EXERCISE DETAILS:
The answer must be the full listing, written out exactly.

SUPPLIED RECORDS:
___
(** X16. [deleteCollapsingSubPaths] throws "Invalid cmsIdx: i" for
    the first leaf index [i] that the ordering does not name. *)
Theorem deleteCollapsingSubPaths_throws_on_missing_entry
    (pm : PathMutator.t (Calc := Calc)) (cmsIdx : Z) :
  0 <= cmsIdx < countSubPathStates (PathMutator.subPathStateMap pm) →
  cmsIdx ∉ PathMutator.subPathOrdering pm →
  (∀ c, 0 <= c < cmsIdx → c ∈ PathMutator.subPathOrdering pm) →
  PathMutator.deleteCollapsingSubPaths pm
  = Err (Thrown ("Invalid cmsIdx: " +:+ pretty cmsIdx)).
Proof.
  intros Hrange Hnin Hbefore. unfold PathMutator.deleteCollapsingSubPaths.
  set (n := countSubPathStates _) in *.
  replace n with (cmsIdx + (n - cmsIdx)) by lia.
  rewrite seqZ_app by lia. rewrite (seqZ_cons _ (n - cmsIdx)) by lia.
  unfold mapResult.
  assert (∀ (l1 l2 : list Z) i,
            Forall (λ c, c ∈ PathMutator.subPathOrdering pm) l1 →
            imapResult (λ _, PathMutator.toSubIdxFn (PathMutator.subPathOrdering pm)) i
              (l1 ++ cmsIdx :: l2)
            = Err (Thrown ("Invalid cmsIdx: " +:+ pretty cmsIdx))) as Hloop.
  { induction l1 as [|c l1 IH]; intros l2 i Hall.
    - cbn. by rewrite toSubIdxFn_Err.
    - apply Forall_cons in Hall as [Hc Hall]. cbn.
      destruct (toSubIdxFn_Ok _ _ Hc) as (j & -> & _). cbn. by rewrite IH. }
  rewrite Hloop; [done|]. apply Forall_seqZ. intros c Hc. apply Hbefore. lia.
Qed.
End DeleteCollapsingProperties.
___
YOUR SOLUTION:
(** X16. [deleteCollapsingSubPaths] throws "Invalid cmsIdx: i" for
    the first leaf index [i] that the ordering does not name. *)
Theorem deleteCollapsingSubPaths_throws_on_missing_entry
    (pm : PathMutator.t (Calc := Calc)) (cmsIdx : Z) :
  0 <= cmsIdx < countSubPathStates (PathMutator.subPathStateMap pm) →
  cmsIdx ∉ PathMutator.subPathOrdering pm →
  (∀ c, 0 <= c < cmsIdx → c ∈ PathMutator.subPathOrdering pm) →
  PathMutator.deleteCollapsingSubPaths pm
  = Err (Thrown ("Invalid cmsIdx: " +:+ pretty cmsIdx)).
Proof.
  intros Hrange Hnin Hbefore. unfold PathMutator.deleteCollapsingSubPaths.
  set (n := countSubPathStates _) in *.
  replace n with (cmsIdx + (n - cmsIdx)) by lia.
  rewrite seqZ_app by lia. rewrite (seqZ_cons _ (n - cmsIdx)) by lia.
  unfold mapResult.
  assert (∀ (l1 l2 : list Z) i,
            Forall (λ c, c ∈ PathMutator.subPathOrdering pm) l1 →
            imapResult (λ _, PathMutator.toSubIdxFn (PathMutator.subPathOrdering pm)) i
              (l1 ++ cmsIdx :: l2)
            = Err (Thrown ("Invalid cmsIdx: " +:+ pretty cmsIdx))) as Hloop.
  { induction l1 as [|c l1 IH]; intros l2 i Hall.
    - cbn. by rewrite toSubIdxFn_Err.
    - apply Forall_cons in Hall as [Hc Hall]. cbn.
      destruct (toSubIdxFn_Ok _ _ Hc) as (j & -> & _). cbn. by rewrite IH. }
  rewrite Hloop; [done|]. apply Forall_seqZ. intros c Hc. apply Hbefore. lia.
Qed.
End DeleteCollapsingProperties.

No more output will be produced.